Here is an excerpt from UpToDate:
As you can read, to avoid creating a single definition of VAP, the guidelines skirt the issue by merely say fulfilling those criteria potentially warrant empiric antibiotics. Elsewhere in UpToDate, they summarize the literature using various techniques to diagnose (thereby defining) VAP, with a calculable specificity and sensitivity in comparison to various gold standards such as lung biopsies or autopsy specimens. There are hundreds of research articles on VAP, and they probably utilize minor variations upon a small number of mildly different definitions, which is why I agree that we shouldn't be putting our heads in the sand.

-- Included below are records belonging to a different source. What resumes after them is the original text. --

(** * FIO currency engine (src/fio/fioEngine.js): a shallow embedding

    The engine is a JavaScript class whose methods mutate one wallet object
    and talk to remote nodes.  The embedding threads the engine state
    explicitly, models thrown exceptions as a result type, and records the
    observable effects (remote calls, callbacks, calls of inherited
    methods) in a trace.  Amounts stay decimal strings, as in the code, and
    the biggystring operations [bns.*] are modelled as exact decimal
    arithmetic on them.  Logging ([this.log], [console.*]) is not modelled. *)

From Stdlib Require Import ZArith QArith Qabs Lia String Ascii List Sorted.
From stdpp Require Import base gmap strings list.

Local Open Scope Z_scope.
Set Warnings "-register-all".

(* ===================================================================== *)
(** ** Decimal strings and the biggystring operations                     *)
(* ===================================================================== *)

Module Bns.

(** A decimal number [mant / 10^scale]. *)
Record dec := Dec { mant : Z; scale : nat }.

Definition pow10 (k : nat) : Z := 10 ^ Z.of_nat k.

(** The rational a decimal stands for. *)
Definition dec_value (d : dec) : Q := (mant d # Z.to_pos (pow10 (scale d)))%Q.

(** Digits are the character codes 48 to 57. *)
Definition digit_of_ascii (c : ascii) : option Z :=
  let code := Z.of_N (N_of_ascii c) in
  if (48 <=? code) && (code <=? 57) then Some (code - 48) else None.

Definition ascii_of_digit (d : Z) : ascii := ascii_of_N (Z.to_N (48 + d)).

Definition is_digit (c : ascii) : Prop := is_Some (digit_of_ascii c).

(** Reading a run of digits, most significant first, onto [acc]. *)
Fixpoint parse_digits (l : list ascii) (acc : Z) : option Z :=
  match l with
  | [] => Some acc
  | c :: r =>
      match digit_of_ascii c with
      | Some d => parse_digits r (10 * acc + d)
      | None => None
      end
  end.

I think we can come up with a definition, but prefer the solution of proposing appropriate preventative process measures. I would consider whether the rhetoric in your blog post should reflect a facility payment consequence rather than a physician payment consequence (and I suspect it would mean no incremental reimbursement to the hospital, not a complete zero reimbursement).
VAP definition
It's interesting how different definitions of VAP lead to different definitions of reimbursement to the hospital!